Ambassador of Australia to Japan
- In office 1993 – 1998

Personal details
- Born: 9 November 1945 Hobart, Tasmania
- Died: 16 November 2007 (aged 62) Canberra, Australian Capital Territory
- Occupation: Public servant

= Ashton Calvert =

Australian public servant

Ashton Trevor Calvert, (9 November 1945 – 16 November 2007) was a senior Australian public servant. He was Secretary of the Department of Foreign Affairs and Trade from April 1998 to January 2005.

==Early life==
Ashton Calvert was born on 9 November 1945 in Hobart, Tasmania. He was the great-grandchild of William Calvert, a free settler to Tasmania who had arrived on the island in 1832.

Calvert attended Hobart High School and then the University of Tasmania. As a Rhodes Scholar, he went on to attend the University of Oxford, attaining a doctorate in mathematics. During his time at Oxford, Calvert was the president-cox of the Oxford rowing team.

==Career==
Calvert joined the Australian Public Service in 1970 in the Department of External Affairs (later Department of Foreign Affairs). His first overseas post was to Japan in 1971, where he spent four years.

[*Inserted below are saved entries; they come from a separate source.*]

(* ===== verification/BackgroundWorker.v ===== *)
(** * Deferred work ordered by deadline
      (src/power-libperfmgr/aidl/BackgroundWorker.h, BackgroundWorker.cpp)

    A pool of threads takes packages from a priority queue, the earliest
    deadline first, and hands each to the callback registered for its worker
    id.  A [TemplatePriorityQueueWorker] keeps the payload of its packages in a
    map keyed by a counter; the pool only sees the key.

    The operations are modelled at the granularity of their critical sections.
    Shown here: when the calls to [schedule] do not overlap, every payload is
    delivered exactly once, never before its deadline, and the earliest
    deadline first; and when two calls overlap, a payload can be lost, because
    [schedule] reads the counter again after it has released the lock. *)

From S2P Require Import Prelude.

(** ** PriorityQueueWorkerPool *)

Record Package := mkPackage { deadline : Z; templateQueueWorkerId : Z; packageId : Z }.

#[export] Instance Package_eq_dec : EqDecision Package.
Proof. solve_decision. Defined.

(** [operator<] of [Package]: the greatest element is the earliest. *)
Definition Package_lt (p q : Package) : bool := deadline q <? deadline p.

(** The queue is kept as a list whose head is the top of the heap; among equal
    deadlines it is first in, first out ([std::priority_queue] does not specify
    an order among equals). *)
Record PriorityQueueWorkerPool := mkPool {
  mRunning : bool;
  mPackageQueue : list Package;
  mCallbackMap : gset Z
}.

#[export] Instance eta_Pool : Record_eta PriorityQueueWorkerPool := fun r =>
  mkPool (mRunning r) (mPackageQueue r) (mCallbackMap r).

Definition new_Pool : PriorityQueueWorkerPool := mkPool true [] ∅.

(** The destructor's critical section; the threads leave their loop after it. *)
Definition pool_stop (p : PriorityQueueWorkerPool) : PriorityQueueWorkerPool := p <| mRunning := false |>.
Lemma setThreads_spec (env : Env) (s : PowerSessionManager) (sid : Z) (tids : list Z) (n1 n2 : Z)
    (Hwf : stm_wf (mSessionTaskMap s)) (Hs : is_Some (psm_findSession s sid)) :
  let s' := setThreadsFromPowerSession env sid tids n1 n2 s in
  (exists v, session_value (mSessionTaskMap s') sid = Some v /\ isActive v = true) /\
  sublist (stm_getTaskIds (mSessionTaskMap s') sid) tids /\
  ((forall tr tid, sched_setattr_errno env tr tid <> ESRCH) -> stm_getTaskIds (mSessionTaskMap s') sid = tids) /\
  (forall k, k <> sid -> stm_getTaskIds (mSessionTaskMap s') k = stm_getTaskIds (mSessionTaskMap s) k /\
     session_value (mSessionTaskMap s') k = session_value (mSessionTaskMap s) k).
Proof.
  intros s'. subst s'. unfold setThreadsFromPowerSession.
  destruct (frame_forceSessionActive env sid false n1 s Hwf) as [Hwf1 Hf1].
  rewrite <- (forceSessionActive_find env sid false n1 s) in Hs.
  set (s1 := forceSessionActive env sid false n1 s) in *.
  pose proof (fun k => replace_frame sid tids (mSessionTaskMap s1) k Hwf1) as Hf2.
  pose proof (stm_replace_wf sid tids _ Hwf1) as Hwf2.
  destruct Hs as [p Hp]. unfold psm_findSession, stm_findSession in Hp.
  destruct (mSessions (mSessionTaskMap s1) !! sid) as [e |] eqn:E; [| done].
  destruct (stm_replace_spec sid tids _ e Hwf1 E) as [Hses _].
  destruct (stm_replace sid tids (mSessionTaskMap s1)) as [r m]. simpl in Hses, Hwf2, Hf2.
  set (s3 := set_task_profiles _ (removedThreads r) _).
  assert (mSessionTaskMap s3 = m) as Hm by (unfold s3; by rewrite !set_task_profiles_map).
  clearbody s3. subst m.
  destruct (forceSessionActive_spec env sid true n2 s3) as (A & B & C); [done | |].
  { unfold psm_findSession, stm_findSession. rewrite Hses, lookup_insert_eq. by eexists. }
  assert (stm_getTaskIds (mSessionTaskMap s3) sid = tids) as Ht.
  { unfold stm_getTaskIds. by rewrite Hses, lookup_insert_eq. }
  rewrite Ht in B, C. split_and!; [done | done | done |].
  intros k Hne. destruct (frame_forceSessionActive env sid true n2 s3 Hwf2) as [_ Hf3].
  destruct (Hf3 k Hne) as [-> ->]. destruct (Hf2 k Hne) as [-> ->]. by apply Hf1.
Qed.

(** ** Main results *)


(** C3. What leaves the manager is bounded: in any run, every clamp passed to
    [sched_setattr] satisfies 0 <= min <= max <= 1024, the cache of finished
    metrics never exceeds its configured size, and every metric in it is
    completed and has at least 20 frames. *)
Theorem psm_outputs_bounded (ops : list (Env * PsmOp)) (node : option (option GpuCapacityNode)) (fd : Z) (mx : option Z)
    (Hlen : Z.of_nat (length ops) < 2 ^ 62) :
  let s := psm_run ops (new_PSM node fd mx) in
  (forall tid mn mx', Eff_sched_setattr tid mn mx' ∈ effects s -> 0 <= mn <= mx' /\ mx' <= 1024) /\
  Z.of_nat (length (mCollectedSessionMetrics s)) <= u64 (kMaxNumOfCachedSessionMetrics s) /\
  Forall (fun m => 20 <= totalFrameNumber m /\ metricSessionCompleted m = true) (mCollectedSessionMetrics s).
Proof.
  intros s. destruct (psm_reachable ops node fd mx Hlen) as [[H1 _ _] _]. split_and!; [| apply H1 | apply H1].
  intros tid mn mx' Hin. pose proof (pi_effects _ _ H1) as He. rewrite Forall_forall in He. apply (He _ Hin).
Qed.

In October 1993, after nearly two years as a staffer in then Prime Minister Paul Keating's office, Calvert was appointed Australian Ambassador to Japan.

Calvert was appointed Secretary of the Department of Foreign Affairs and Trade in April 1998. During his time as Secretary of the department, Calvert made significant contributions to the Doha Development Round trade negotiations and helped to secure a deal to launch negotiations for a free trade agreement between Australia, New Zealand and the Association of Southeast Asian Nations (since concluded). Calvert retired from his Secretary role in January 2005.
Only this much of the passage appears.